▶ WORK TASK: From the records below, output exactly the lines running from the line containing "intros Hfd Hfd'" through the line containing "destruct (write_seek_read d", and no others.

******************************

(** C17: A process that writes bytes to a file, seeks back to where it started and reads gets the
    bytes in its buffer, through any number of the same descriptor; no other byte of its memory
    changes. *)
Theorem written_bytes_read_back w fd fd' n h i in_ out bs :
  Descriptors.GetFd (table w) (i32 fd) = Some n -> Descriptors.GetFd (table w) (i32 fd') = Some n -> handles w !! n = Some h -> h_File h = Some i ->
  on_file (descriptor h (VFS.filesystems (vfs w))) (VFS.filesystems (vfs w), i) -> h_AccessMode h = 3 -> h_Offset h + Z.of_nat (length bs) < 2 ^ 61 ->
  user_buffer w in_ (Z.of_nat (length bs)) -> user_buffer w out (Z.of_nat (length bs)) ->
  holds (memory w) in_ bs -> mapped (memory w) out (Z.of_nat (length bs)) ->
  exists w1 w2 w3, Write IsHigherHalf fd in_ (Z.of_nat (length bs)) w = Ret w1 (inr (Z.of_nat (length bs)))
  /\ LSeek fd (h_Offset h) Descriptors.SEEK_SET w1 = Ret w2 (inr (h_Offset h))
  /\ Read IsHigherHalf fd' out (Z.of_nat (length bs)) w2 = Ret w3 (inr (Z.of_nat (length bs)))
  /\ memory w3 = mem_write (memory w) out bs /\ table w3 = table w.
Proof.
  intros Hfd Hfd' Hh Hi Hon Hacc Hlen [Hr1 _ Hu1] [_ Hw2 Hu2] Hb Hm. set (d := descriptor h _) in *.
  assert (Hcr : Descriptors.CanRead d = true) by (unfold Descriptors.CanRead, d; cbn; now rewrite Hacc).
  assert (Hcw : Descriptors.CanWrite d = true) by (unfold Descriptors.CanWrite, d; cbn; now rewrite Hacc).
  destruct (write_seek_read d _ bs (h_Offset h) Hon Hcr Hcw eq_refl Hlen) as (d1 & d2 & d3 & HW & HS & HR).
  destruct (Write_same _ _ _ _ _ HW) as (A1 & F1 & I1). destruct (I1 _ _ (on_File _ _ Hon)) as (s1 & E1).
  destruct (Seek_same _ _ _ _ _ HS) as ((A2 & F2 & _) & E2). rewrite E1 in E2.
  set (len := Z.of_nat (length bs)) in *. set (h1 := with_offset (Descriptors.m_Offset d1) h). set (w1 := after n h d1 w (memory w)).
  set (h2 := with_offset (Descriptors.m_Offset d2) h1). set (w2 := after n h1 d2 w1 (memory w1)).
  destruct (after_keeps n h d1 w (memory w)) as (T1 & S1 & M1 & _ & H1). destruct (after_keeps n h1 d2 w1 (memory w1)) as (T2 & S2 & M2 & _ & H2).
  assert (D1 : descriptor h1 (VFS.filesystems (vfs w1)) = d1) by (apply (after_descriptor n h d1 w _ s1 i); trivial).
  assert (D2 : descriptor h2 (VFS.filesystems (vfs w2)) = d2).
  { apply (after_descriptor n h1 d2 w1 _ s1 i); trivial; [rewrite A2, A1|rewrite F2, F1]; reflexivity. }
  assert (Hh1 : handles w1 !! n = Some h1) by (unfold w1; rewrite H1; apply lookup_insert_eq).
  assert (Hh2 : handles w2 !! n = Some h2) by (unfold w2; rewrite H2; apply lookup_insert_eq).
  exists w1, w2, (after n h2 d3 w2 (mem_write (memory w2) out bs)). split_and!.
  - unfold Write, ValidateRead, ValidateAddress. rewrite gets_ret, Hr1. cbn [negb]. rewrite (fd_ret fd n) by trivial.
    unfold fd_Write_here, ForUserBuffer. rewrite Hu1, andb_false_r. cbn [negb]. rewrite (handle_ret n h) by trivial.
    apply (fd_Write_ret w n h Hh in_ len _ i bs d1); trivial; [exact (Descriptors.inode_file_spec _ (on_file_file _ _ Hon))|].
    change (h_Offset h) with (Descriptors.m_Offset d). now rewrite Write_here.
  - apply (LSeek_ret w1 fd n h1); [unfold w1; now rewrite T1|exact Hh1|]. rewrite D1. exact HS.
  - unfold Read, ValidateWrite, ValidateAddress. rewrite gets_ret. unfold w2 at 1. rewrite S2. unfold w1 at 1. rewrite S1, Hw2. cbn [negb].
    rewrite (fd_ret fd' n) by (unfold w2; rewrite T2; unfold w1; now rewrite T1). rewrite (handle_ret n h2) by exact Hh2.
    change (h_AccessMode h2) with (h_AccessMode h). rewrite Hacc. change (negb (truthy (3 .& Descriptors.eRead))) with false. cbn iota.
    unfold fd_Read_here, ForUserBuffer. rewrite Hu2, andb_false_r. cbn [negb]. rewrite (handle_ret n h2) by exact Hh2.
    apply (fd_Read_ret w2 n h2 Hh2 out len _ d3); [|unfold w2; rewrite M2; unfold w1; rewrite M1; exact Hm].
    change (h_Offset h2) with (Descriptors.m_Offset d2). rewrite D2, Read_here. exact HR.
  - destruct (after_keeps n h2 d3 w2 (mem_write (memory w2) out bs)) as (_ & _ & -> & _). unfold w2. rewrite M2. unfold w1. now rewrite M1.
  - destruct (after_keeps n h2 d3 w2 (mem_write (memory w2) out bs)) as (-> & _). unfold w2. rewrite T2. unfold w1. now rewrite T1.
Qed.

******************************

▶ ANSWER SECTION:
  intros Hfd Hfd' Hh Hi Hon Hacc Hlen [Hr1 _ Hu1] [_ Hw2 Hu2] Hb Hm. set (d := descriptor h _) in *.
  assert (Hcr : Descriptors.CanRead d = true) by (unfold Descriptors.CanRead, d; cbn; now rewrite Hacc).
  assert (Hcw : Descriptors.CanWrite d = true) by (unfold Descriptors.CanWrite, d; cbn; now rewrite Hacc).
  destruct (write_seek_read d _ bs (h_Offset h) Hon Hcr Hcw eq_refl Hlen) as (d1 & d2 & d3 & HW & HS & HR).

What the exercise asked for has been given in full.